# Task item
Below are the entries; count the lines in them that contain the word "Definition" and give only the number.

# Data for review
########
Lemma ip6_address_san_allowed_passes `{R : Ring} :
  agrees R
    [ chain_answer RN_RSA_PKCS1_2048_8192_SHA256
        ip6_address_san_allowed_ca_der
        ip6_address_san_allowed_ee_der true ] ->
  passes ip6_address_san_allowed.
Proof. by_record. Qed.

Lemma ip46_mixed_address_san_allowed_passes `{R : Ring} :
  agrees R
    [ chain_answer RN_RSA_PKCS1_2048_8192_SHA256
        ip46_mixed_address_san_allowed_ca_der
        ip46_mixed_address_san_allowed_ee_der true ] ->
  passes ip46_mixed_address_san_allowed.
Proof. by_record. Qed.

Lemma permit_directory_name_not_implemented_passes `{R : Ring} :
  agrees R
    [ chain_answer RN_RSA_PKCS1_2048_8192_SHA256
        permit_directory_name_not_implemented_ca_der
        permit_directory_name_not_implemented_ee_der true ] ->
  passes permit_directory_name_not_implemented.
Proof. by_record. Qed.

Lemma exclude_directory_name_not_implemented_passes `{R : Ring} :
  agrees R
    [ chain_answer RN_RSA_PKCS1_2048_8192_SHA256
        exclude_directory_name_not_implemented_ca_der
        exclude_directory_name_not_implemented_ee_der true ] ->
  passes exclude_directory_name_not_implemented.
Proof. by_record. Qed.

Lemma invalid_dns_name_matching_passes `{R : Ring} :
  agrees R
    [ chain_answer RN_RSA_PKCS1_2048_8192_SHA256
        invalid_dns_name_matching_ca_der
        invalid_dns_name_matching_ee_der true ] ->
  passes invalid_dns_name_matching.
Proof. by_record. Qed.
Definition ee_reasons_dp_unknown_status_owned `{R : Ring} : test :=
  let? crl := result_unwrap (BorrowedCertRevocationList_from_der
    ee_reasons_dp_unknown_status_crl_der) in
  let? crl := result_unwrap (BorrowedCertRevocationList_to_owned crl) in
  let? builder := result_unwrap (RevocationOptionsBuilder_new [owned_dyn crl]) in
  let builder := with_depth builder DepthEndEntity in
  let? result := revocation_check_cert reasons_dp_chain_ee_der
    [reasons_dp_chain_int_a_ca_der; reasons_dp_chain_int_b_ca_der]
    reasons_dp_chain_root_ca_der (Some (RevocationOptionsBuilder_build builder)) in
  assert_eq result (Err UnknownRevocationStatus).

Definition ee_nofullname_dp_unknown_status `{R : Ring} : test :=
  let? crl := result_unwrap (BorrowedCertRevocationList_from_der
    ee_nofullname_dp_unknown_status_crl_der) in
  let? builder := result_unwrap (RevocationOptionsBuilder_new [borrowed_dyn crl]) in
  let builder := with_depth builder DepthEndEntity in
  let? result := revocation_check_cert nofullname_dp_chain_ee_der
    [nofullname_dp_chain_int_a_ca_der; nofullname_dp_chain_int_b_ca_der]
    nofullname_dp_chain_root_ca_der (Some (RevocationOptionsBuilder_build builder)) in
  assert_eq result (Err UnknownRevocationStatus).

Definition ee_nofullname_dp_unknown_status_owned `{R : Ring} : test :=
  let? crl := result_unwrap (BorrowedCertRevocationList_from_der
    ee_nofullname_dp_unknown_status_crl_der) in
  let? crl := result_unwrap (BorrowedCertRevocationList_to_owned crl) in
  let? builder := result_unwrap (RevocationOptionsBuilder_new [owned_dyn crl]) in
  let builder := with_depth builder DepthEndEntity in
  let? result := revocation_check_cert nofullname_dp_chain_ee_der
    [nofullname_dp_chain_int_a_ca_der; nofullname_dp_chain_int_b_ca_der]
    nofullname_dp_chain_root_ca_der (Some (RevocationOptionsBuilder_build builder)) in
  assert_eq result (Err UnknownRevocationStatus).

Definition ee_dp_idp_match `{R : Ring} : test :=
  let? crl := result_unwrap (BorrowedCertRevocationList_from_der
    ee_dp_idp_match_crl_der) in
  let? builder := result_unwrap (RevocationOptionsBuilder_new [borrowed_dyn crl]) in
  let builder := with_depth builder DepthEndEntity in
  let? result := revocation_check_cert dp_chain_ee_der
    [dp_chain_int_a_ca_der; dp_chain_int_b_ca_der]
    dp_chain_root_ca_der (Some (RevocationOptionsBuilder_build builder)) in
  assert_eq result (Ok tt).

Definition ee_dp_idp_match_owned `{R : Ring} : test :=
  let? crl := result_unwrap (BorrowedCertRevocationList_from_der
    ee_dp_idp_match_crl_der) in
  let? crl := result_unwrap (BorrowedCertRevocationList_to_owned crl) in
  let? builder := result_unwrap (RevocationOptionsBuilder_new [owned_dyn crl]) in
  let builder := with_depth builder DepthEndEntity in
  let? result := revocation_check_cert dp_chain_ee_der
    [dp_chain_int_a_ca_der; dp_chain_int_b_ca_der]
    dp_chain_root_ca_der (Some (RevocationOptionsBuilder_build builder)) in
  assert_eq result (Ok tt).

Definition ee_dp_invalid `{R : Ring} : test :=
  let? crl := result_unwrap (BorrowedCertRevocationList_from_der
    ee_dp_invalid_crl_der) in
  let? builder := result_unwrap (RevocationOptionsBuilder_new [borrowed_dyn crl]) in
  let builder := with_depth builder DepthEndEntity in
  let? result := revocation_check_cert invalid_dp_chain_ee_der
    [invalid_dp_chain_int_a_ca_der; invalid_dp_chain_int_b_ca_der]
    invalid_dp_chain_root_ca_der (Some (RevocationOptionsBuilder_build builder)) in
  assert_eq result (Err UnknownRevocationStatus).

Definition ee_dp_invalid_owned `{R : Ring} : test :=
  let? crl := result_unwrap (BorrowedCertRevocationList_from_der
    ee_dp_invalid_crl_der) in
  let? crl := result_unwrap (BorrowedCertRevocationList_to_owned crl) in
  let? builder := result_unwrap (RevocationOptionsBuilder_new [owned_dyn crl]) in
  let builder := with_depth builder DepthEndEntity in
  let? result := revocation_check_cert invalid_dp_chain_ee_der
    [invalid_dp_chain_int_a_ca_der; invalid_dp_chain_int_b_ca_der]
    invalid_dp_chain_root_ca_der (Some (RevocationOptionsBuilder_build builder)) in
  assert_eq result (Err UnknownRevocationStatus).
########
# Expected output
7